### Instructions for the task
Transcribe the entries in full, keeping each word as it is.

### Saved entries

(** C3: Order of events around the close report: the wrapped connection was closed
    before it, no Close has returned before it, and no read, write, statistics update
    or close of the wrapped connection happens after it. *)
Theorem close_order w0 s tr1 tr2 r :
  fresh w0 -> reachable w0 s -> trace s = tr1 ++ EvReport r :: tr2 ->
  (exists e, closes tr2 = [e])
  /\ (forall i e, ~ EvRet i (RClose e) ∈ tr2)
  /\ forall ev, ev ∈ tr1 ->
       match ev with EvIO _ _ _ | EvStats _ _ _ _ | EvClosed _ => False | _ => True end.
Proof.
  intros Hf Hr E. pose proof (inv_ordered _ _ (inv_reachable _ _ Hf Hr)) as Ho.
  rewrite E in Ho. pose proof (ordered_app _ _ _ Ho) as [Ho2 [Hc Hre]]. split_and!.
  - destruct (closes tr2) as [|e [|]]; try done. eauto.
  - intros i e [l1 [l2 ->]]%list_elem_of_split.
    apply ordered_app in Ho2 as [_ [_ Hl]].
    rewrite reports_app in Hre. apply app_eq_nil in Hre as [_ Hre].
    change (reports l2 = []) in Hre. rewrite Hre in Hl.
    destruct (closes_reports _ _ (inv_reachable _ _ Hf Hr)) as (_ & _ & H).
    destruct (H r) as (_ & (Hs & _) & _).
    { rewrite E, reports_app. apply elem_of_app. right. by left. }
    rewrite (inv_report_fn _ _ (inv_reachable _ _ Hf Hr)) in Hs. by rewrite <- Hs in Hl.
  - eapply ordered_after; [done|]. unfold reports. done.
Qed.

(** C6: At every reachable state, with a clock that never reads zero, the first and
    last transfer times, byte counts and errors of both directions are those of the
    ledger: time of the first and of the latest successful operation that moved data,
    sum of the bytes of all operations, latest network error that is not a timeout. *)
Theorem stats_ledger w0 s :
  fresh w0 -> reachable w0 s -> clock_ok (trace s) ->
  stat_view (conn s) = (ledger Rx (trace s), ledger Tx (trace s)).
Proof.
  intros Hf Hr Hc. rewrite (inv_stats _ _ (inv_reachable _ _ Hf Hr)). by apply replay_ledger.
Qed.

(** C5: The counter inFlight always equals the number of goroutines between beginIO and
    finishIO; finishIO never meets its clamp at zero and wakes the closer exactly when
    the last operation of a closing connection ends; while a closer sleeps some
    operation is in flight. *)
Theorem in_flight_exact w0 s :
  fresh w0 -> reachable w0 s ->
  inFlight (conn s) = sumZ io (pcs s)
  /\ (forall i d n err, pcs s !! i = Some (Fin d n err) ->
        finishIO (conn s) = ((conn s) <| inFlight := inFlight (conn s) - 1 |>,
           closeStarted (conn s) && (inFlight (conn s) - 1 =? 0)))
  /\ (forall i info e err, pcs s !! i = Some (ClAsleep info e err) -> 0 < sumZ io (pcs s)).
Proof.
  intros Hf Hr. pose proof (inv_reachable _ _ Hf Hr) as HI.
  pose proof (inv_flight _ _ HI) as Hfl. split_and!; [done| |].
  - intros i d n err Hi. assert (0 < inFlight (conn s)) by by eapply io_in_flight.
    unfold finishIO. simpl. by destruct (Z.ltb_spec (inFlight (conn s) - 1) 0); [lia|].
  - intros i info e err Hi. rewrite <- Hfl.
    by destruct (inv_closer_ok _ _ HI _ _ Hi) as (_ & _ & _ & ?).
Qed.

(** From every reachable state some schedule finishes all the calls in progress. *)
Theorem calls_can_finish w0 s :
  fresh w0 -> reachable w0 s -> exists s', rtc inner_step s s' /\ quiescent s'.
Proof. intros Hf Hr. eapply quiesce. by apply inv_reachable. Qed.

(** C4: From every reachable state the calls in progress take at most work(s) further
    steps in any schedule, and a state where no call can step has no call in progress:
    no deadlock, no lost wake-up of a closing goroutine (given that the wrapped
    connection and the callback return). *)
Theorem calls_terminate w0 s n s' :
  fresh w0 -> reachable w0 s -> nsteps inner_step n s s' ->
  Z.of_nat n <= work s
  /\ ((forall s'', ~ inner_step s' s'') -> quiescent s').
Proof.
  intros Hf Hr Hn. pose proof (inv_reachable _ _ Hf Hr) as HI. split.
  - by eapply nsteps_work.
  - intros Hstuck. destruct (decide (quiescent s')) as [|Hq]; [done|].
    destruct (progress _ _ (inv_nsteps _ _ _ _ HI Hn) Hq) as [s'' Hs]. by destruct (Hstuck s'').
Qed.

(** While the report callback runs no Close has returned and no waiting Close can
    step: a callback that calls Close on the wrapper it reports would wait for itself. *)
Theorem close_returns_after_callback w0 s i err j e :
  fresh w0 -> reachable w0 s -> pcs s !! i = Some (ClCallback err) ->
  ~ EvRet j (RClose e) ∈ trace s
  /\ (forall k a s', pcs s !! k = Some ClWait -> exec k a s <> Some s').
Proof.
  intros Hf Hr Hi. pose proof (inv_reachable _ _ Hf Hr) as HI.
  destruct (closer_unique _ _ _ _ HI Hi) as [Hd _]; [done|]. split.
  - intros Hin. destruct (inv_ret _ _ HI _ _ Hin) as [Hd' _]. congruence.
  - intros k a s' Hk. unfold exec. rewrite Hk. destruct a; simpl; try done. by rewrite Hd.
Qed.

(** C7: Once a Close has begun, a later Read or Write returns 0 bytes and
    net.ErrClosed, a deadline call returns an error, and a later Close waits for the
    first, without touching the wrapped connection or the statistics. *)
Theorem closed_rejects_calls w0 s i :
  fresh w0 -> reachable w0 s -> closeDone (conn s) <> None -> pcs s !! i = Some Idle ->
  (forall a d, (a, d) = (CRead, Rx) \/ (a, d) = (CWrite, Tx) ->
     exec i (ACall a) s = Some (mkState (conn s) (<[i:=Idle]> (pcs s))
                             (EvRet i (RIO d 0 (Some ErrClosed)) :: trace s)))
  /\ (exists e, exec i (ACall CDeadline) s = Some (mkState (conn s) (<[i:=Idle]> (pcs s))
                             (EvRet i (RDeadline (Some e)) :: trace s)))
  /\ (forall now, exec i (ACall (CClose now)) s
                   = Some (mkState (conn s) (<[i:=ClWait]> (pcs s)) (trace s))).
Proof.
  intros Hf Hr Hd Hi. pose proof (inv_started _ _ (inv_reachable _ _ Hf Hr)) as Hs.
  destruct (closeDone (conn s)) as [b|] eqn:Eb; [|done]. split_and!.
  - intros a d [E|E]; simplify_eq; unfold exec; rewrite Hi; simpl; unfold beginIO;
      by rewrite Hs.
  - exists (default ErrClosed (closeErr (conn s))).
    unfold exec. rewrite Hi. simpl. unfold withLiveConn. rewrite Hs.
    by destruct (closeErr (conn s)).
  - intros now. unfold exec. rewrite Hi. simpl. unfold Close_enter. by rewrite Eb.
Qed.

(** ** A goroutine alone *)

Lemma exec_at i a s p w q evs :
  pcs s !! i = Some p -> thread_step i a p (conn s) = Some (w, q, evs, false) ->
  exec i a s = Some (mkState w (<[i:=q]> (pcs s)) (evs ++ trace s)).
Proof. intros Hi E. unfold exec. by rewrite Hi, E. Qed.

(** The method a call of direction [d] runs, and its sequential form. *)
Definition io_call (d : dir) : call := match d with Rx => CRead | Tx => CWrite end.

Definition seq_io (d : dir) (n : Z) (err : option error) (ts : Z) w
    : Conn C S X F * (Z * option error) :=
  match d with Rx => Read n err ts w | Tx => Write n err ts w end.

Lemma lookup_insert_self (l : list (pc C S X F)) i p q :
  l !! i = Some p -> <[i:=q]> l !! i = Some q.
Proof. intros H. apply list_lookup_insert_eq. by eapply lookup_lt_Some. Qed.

### Answer to the problem
(** C3: Order of events around the close report: the wrapped connection was closed
    before it, no Close has returned before it, and no read, write, statistics update
    or close of the wrapped connection happens after it. *)
Theorem close_order w0 s tr1 tr2 r :
  fresh w0 -> reachable w0 s -> trace s = tr1 ++ EvReport r :: tr2 ->
  (exists e, closes tr2 = [e])
  /\ (forall i e, ~ EvRet i (RClose e) ∈ tr2)
  /\ forall ev, ev ∈ tr1 ->
       match ev with EvIO _ _ _ | EvStats _ _ _ _ | EvClosed _ => False | _ => True end.
Proof.
  intros Hf Hr E. pose proof (inv_ordered _ _ (inv_reachable _ _ Hf Hr)) as Ho.
  rewrite E in Ho. pose proof (ordered_app _ _ _ Ho) as [Ho2 [Hc Hre]]. split_and!.
  - destruct (closes tr2) as [|e [|]]; try done. eauto.
  - intros i e [l1 [l2 ->]]%list_elem_of_split.
    apply ordered_app in Ho2 as [_ [_ Hl]].
    rewrite reports_app in Hre. apply app_eq_nil in Hre as [_ Hre].
    change (reports l2 = []) in Hre. rewrite Hre in Hl.
    destruct (closes_reports _ _ (inv_reachable _ _ Hf Hr)) as (_ & _ & H).
    destruct (H r) as (_ & (Hs & _) & _).
    { rewrite E, reports_app. apply elem_of_app. right. by left. }
    rewrite (inv_report_fn _ _ (inv_reachable _ _ Hf Hr)) in Hs. by rewrite <- Hs in Hl.
  - eapply ordered_after; [done|]. unfold reports. done.
Qed.

(** C6: At every reachable state, with a clock that never reads zero, the first and
    last transfer times, byte counts and errors of both directions are those of the
    ledger: time of the first and of the latest successful operation that moved data,
    sum of the bytes of all operations, latest network error that is not a timeout. *)
Theorem stats_ledger w0 s :
  fresh w0 -> reachable w0 s -> clock_ok (trace s) ->
  stat_view (conn s) = (ledger Rx (trace s), ledger Tx (trace s)).
Proof.
  intros Hf Hr Hc. rewrite (inv_stats _ _ (inv_reachable _ _ Hf Hr)). by apply replay_ledger.
Qed.

(** C5: The counter inFlight always equals the number of goroutines between beginIO and
    finishIO; finishIO never meets its clamp at zero and wakes the closer exactly when
    the last operation of a closing connection ends; while a closer sleeps some
    operation is in flight. *)
Theorem in_flight_exact w0 s :
  fresh w0 -> reachable w0 s ->
  inFlight (conn s) = sumZ io (pcs s)
  /\ (forall i d n err, pcs s !! i = Some (Fin d n err) ->
        finishIO (conn s) = ((conn s) <| inFlight := inFlight (conn s) - 1 |>,
           closeStarted (conn s) && (inFlight (conn s) - 1 =? 0)))
  /\ (forall i info e err, pcs s !! i = Some (ClAsleep info e err) -> 0 < sumZ io (pcs s)).
Proof.
  intros Hf Hr. pose proof (inv_reachable _ _ Hf Hr) as HI.
  pose proof (inv_flight _ _ HI) as Hfl. split_and!; [done| |].
  - intros i d n err Hi. assert (0 < inFlight (conn s)) by by eapply io_in_flight.
    unfold finishIO. simpl. by destruct (Z.ltb_spec (inFlight (conn s) - 1) 0); [lia|].
  - intros i info e err Hi. rewrite <- Hfl.
    by destruct (inv_closer_ok _ _ HI _ _ Hi) as (_ & _ & _ & ?).
Qed.

(** From every reachable state some schedule finishes all the calls in progress. *)
Theorem calls_can_finish w0 s :
  fresh w0 -> reachable w0 s -> exists s', rtc inner_step s s' /\ quiescent s'.
Proof. intros Hf Hr. eapply quiesce. by apply inv_reachable. Qed.

(** C4: From every reachable state the calls in progress take at most work(s) further
    steps in any schedule, and a state where no call can step has no call in progress:
    no deadlock, no lost wake-up of a closing goroutine (given that the wrapped
    connection and the callback return). *)
Theorem calls_terminate w0 s n s' :
  fresh w0 -> reachable w0 s -> nsteps inner_step n s s' ->
  Z.of_nat n <= work s
  /\ ((forall s'', ~ inner_step s' s'') -> quiescent s').
Proof.
  intros Hf Hr Hn. pose proof (inv_reachable _ _ Hf Hr) as HI. split.
  - by eapply nsteps_work.
  - intros Hstuck. destruct (decide (quiescent s')) as [|Hq]; [done|].
    destruct (progress _ _ (inv_nsteps _ _ _ _ HI Hn) Hq) as [s'' Hs]. by destruct (Hstuck s'').
Qed.

(** While the report callback runs no Close has returned and no waiting Close can
    step: a callback that calls Close on the wrapper it reports would wait for itself. *)
Theorem close_returns_after_callback w0 s i err j e :
  fresh w0 -> reachable w0 s -> pcs s !! i = Some (ClCallback err) ->
  ~ EvRet j (RClose e) ∈ trace s
  /\ (forall k a s', pcs s !! k = Some ClWait -> exec k a s <> Some s').
Proof.
  intros Hf Hr Hi. pose proof (inv_reachable _ _ Hf Hr) as HI.
  destruct (closer_unique _ _ _ _ HI Hi) as [Hd _]; [done|]. split.
  - intros Hin. destruct (inv_ret _ _ HI _ _ Hin) as [Hd' _]. congruence.
  - intros k a s' Hk. unfold exec. rewrite Hk. destruct a; simpl; try done. by rewrite Hd.
Qed.

(** C7: Once a Close has begun, a later Read or Write returns 0 bytes and
    net.ErrClosed, a deadline call returns an error, and a later Close waits for the
    first, without touching the wrapped connection or the statistics. *)
Theorem closed_rejects_calls w0 s i :
  fresh w0 -> reachable w0 s -> closeDone (conn s) <> None -> pcs s !! i = Some Idle ->
  (forall a d, (a, d) = (CRead, Rx) \/ (a, d) = (CWrite, Tx) ->
     exec i (ACall a) s = Some (mkState (conn s) (<[i:=Idle]> (pcs s))
                             (EvRet i (RIO d 0 (Some ErrClosed)) :: trace s)))
  /\ (exists e, exec i (ACall CDeadline) s = Some (mkState (conn s) (<[i:=Idle]> (pcs s))
                             (EvRet i (RDeadline (Some e)) :: trace s)))
  /\ (forall now, exec i (ACall (CClose now)) s
                   = Some (mkState (conn s) (<[i:=ClWait]> (pcs s)) (trace s))).
Proof.
  intros Hf Hr Hd Hi. pose proof (inv_started _ _ (inv_reachable _ _ Hf Hr)) as Hs.
  destruct (closeDone (conn s)) as [b|] eqn:Eb; [|done]. split_and!.
  - intros a d [E|E]; simplify_eq; unfold exec; rewrite Hi; simpl; unfold beginIO;
      by rewrite Hs.
  - exists (default ErrClosed (closeErr (conn s))).
    unfold exec. rewrite Hi. simpl. unfold withLiveConn. rewrite Hs.
    by destruct (closeErr (conn s)).
  - intros now. unfold exec. rewrite Hi. simpl. unfold Close_enter. by rewrite Eb.
Qed.

(** ** A goroutine alone *)

Lemma exec_at i a s p w q evs :
  pcs s !! i = Some p -> thread_step i a p (conn s) = Some (w, q, evs, false) ->
  exec i a s = Some (mkState w (<[i:=q]> (pcs s)) (evs ++ trace s)).
Proof. intros Hi E. unfold exec. by rewrite Hi, E. Qed.

(** The method a call of direction [d] runs, and its sequential form. *)
Definition io_call (d : dir) : call := match d with Rx => CRead | Tx => CWrite end.

Definition seq_io (d : dir) (n : Z) (err : option error) (ts : Z) w
    : Conn C S X F * (Z * option error) :=
  match d with Rx => Read n err ts w | Tx => Write n err ts w end.

Lemma lookup_insert_self (l : list (pc C S X F)) i p q :
  l !! i = Some p -> <[i:=q]> l !! i = Some q.
Proof. intros H. apply list_lookup_insert_eq. by eapply lookup_lt_Some. Qed.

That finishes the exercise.